What is required
The job is to find each line of the records below that includes the word "destruct" and copy it.

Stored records
■ ■ ■ ■ ■ ■ ■
(** *** Booleans, sensitivities and categories *)

Definition bool_ok (k : bytes) (d : cond_bool_datum) : Prop :=
  named k /\ is_u32 (bool_value d) /\ (bool_state d = 0 \/ bool_state d = 1) /\ is_u32 (bool_flags d).

Definition stored_bool (d : cond_bool_datum) : cond_bool_datum :=
  BoolDatum (bool_value d) (bool_state d)
    (if module_at_least p MOD_POLICYDB_VERSION_TUNABLE_SEP then bool_flags d else 0).

Lemma bool_codec : symbol_codec bool_ok (cond_write_bool p) (cond_read_bool p) (fun _ d => Some (stored_bool d)).
Proof.
  intros k d h sz m (Hk & Hv & Hst & Hf) Hc Hs Hg. pose proof (named_u32 k Hk).
  assert (is_u32 (bool_state d) /\ s32 (bool_state d) = bool_state d /\ bool_isvalid (bool_state d) = true)
    as (? & Es & Ev) by (destruct Hst as [-> | ->]; by vm_compute).
  eapply codec_bind; [apply (codec_words 3); [done|u32s]|]. cbn [buf lookup list_lookup default]. unfold id.
  rewrite Es. apply codec_ensure; [done|].
  eapply codec_bind; [apply codec_named; [by right|done]|].
  eapply codec_last; [apply codec_when; intros _; apply (codec_words 1); [done|u32s]|].
  eapply codec_insert; [exact Hc|exact Hs|exact Hg|]. unfold stored_bool.
  by destruct (module_at_least p MOD_POLICYDB_VERSION_TUNABLE_SEP).
Qed.

Definition sens_ok (k : bytes) (d : level_datum) : Prop :=
  named k /\ level_ok (lev_level d) /\ 0 <= lev_isalias d < 256.

Lemma u8_word x : 0 <= x < 256 -> is_u32 x /\ u8 x = x.
Proof. intros Hx. unfold is_u32, u8. split; [lia|]. apply Z.mod_small. lia. Qed.

Lemma sens_codec : symbol_codec sens_ok sens_write sens_read keep_all.
Proof.
  intros k d h sz m (Hk & Hl & [? Ha]%u8_word) Hc Hs Hg. pose proof (named_u32 k Hk).
  eapply codec_bind; [apply (codec_words 2); [done|u32s]|]. cbn [buf lookup list_lookup default]. unfold id.
  eapply codec_bind; [apply codec_named; [by left|done]|].
  eapply codec_last; [by apply codec_level|].
  eapply codec_insert; [exact Hc|exact Hs|exact Hg|]. rewrite Ha. by destruct d.
Qed.

Definition cat_ok (k : bytes) (d : cat_datum) : Prop :=
  named k /\ is_u32 (cat_value d) /\ 0 <= cat_isalias d < 256.

Lemma cat_codec : symbol_codec cat_ok cat_write cat_read keep_all.
Proof.
  intros k d h sz m (Hk & Hv & [? Ha]%u8_word) Hc Hs Hg. pose proof (named_u32 k Hk).
  eapply codec_bind; [apply (codec_words 3); [done|u32s]|]. cbn [buf lookup list_lookup default]. unfold id.
  eapply codec_last; [apply codec_named; [by left|done]|].
  eapply codec_insert; [exact Hc|exact Hs|exact Hg|]. rewrite Ha. by destruct d.
Qed.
■ ■ ■ ■ ■ ■ ■
Solved exercise
    as (? & Es & Ev) by (destruct Hst as [-> | ->]; by vm_compute).
  by destruct (module_at_least p MOD_POLICYDB_VERSION_TUNABLE_SEP).
  eapply codec_insert; [exact Hc|exact Hs|exact Hg|]. rewrite Ha. by destruct d.
  eapply codec_insert; [exact Hc|exact Hs|exact Hg|]. rewrite Ha. by destruct d.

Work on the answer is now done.